Ainsi, malgré le temps écoulé, trois semaines environ depuis ses menaces, le marquis ne s’était pas désisté de ses projets de vengeance. Il m’avait dit la vérité en m’assurant qu’il était capable de garder sa colère jusqu’à ce qu’elle fût assouvie, comme il gardait son amour sans espérance. C’était donc un homme redoutable, ni fou ni méchant peut-être, mais incapable de gouverner ses passions. Il avait parlé de meurtre sans provocation comme d’une chose de droit, et il savait maintenant de qui Césarine était éprise ! Je recommençai à maudire le terrible caprice qu’elle avait été près de me faire accepter. Je résolus d’avertir M. Dietrich, et j’attendis qu’il fût rentré pour l’arrêter au passage et lui dire tout ce qui s’était passé, sans oublier le rapport que m’avait fait Bertrand.

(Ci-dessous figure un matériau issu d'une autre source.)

(** ** The session holds finite values within the bounds of their widget *)

Example widget_constants_binary64 :
  forallb
    (fun f =>
       is_binary64 (value (widget f))
         && is_binary64 (default neg_infinity (min_value (widget f)))
         && is_binary64 (default infinity (max_value (widget f))))
    all_fields = true.
Proof. vm_compute. reflexivity. Qed.

Lemma label_inj (f g : field) : label (widget f) = label (widget g) -> f = g.
Proof. destruct f, g; cbn; intros H; try reflexivity; discriminate H. Qed.

Lemma default_acceptable (f : field) : acceptable f (value (widget f)) = true.
Proof. destruct f; vm_compute; reflexivity. Qed.

Lemma start_ok (f0 : gmap string file) (dir : string) : session_ok (start f0 dir).
Proof.
  intros f. unfold read, start. cbn. rewrite lookup_empty. cbn.
  apply default_acceptable.
Qed.

Lemma rerun_session (b : bool) (w : world) : session (rerun b w) = session w.
Proof. destruct b; [rewrite click_world | rewrite idle_world]; reflexivity. Qed.

Lemma read_rerun (b : bool) (w : world) (f : field) :
  read (rerun b w) f = read w f.
Proof. unfold read. now rewrite rerun_session. Qed.

Lemma commit_ok (f : field) (v : float) (w : world) :
  session_ok w -> session_ok (commit (widget f) v w).
Proof.
  intros H g. unfold commit.
  destruct (negb (is_finite v) || out_of_range (widget f) v) eqn:E; [apply H|].
  apply orb_false_iff in E as [Hfin Hout]. apply negb_false_iff in Hfin.
  unfold read. cbn.
  destruct (decide (f = g)) as [<-|Hne].
  - rewrite lookup_insert_eq. cbn. unfold acceptable. now rewrite Hfin, Hout.
  - rewrite lookup_insert_ne by (intros E; apply Hne, label_inj, E). apply H.
Qed.

Lemma react_ok (w : world) (a : action) : session_ok w -> session_ok (react w a).
Proof.
  intros H. destruct a as [f v| | |]; cbn [react].
  - intros g. rewrite read_rerun. now apply commit_ok.
  - intros g. rewrite read_rerun. apply H.
  - exact H.
  - exact H.
Qed.

Lemma run_ok (acts : list action) (w : world) :
  session_ok w -> session_ok (run w acts).
Proof.
  revert w. induction acts as [|a acts IH]; intros w H; [exact H|].
  cbn. apply IH. now apply react_ok.
Qed.

(** ** Two decimals for every finite number *)

Module FormatFacts.

Local Open Scope Z_scope.

Lemma integral_not_point (l : list ascii) :
  forallb integral_char l = true -> forallb not_point l = true.
Proof.
  induction l as [|c l IH]; cbn; [reflexivity|].
  intros [Hc Hl]%andb_true_iff. rewrite (IH Hl), andb_true_r.
  unfold not_point. destruct (Ascii.eqb_spec c "."%char) as [->|]; [|reflexivity].
  discriminate Hc.
Qed.

Lemma digit_integral (l : list ascii) :
  forallb is_digit l = true -> forallb integral_char l = true.
Proof.
  induction l as [|c l IH]; cbn; [reflexivity|].
  intros [Hc Hl]%andb_true_iff. unfold integral_char at 1.
  now rewrite Hc, (IH Hl).
Qed.

Lemma digit_char_is_digit (d : Z) : 0 <= d < 10 -> is_digit (digit_char d) = true.
Proof.
  intros H.
  assert (d = 0 \/ d = 1 \/ d = 2 \/ d = 3 \/ d = 4 \/ d = 5 \/ d = 6
          \/ d = 7 \/ d = 8 \/ d = 9) as Hd by lia.
  repeat destruct Hd as [->|Hd]; try reflexivity. now subst.
Qed.

Lemma uint_digits_all (u : Decimal.uint) : forallb is_digit (uint_digits u) = true.
Proof. induction u; cbn; auto. Qed.

Lemma uint_digits_nonnil (u : Decimal.uint) : u <> Decimal.Nil -> uint_digits u <> [].
Proof. destruct u; cbn; congruence. Qed.

Lemma digits_all (n : Z) : forallb is_digit (digits n) = true.
Proof. apply uint_digits_all. Qed.

Lemma digits_nonnil (n : Z) : digits n <> [].
Proof.
  unfold digits. apply uint_digits_nonnil.
  destruct (Z.to_N n); cbn; [discriminate|apply Unsigned.to_uint_nonnil].
Qed.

— Il faut, lui dis-je en terminant, que vous interveniez dans tout ceci. Moi, je ne peux rien ; je ne puis éloigner mon neveu ; son travail le cloue à Paris ; et d’ailleurs, si je lui disais qu’on le menace, il s’acharnerait d’autant plus à braver une haine qu’il jugerait ridicule, mais que je crois très-sérieuse. Je n’ai plus aucun empire sur Césarine. Vous êtes son père, vous pouvez l’emmener ; moi, je vais avertir la police pour qu’on surveille les déguisements et les démarches de M. de Rivonnière.

— Ce serait bien grave, répondit M. Dietrich, et il pourrait en résulter un scandale dont je dois préserver ma fille. Je l’emmènerai s’il le faut ; mais d’abord je ferai une démarche auprès du marquis. C’est à moi qu’il aura affaire, s’il compromet Césarine par sa folle jalousie et son espionnage. Rassurez-vous, je surveillerai, je saurai et j’agirai ; mais je crois que, pour le moment, nous n’avons point à nous inquiéter de lui. Il croit que Césarine a éprouvé aujourd’hui une déception qui le venge, et qu’elle ne pensera plus au rival dont elle a vu la femme et l’enfant, car il ne doit rien ignorer de ce qui concerne votre neveu.

— C’est fort bien, monsieur Dietrich, mais demain ou dans huit jours au plus il saura que Césarine persiste à aimer Paul, car elle n’est pas femme à cacher ses démarches et à renoncer à ses décisions, vous le savez bien.

— J’agirai demain ; dormez en paix.

Dès le lendemain en effet, et de très-bonne heure, il se rendit chez le marquis. Il ne le trouva pas ; il était, disait-on, en voyage députe plusieurs jours, on ne savait quand il comptait revenir. Chercher dans Paris un homme qui se cache n’est possible qu’à la police. J’allais, sans dire ma résolution, écrire pour demander une audience au préfet lorsque Bertrand, de son air impassible et digne, mais avec un regard qui semblait me dire : — Faites attention ! annonça le marquis de Rivonnière.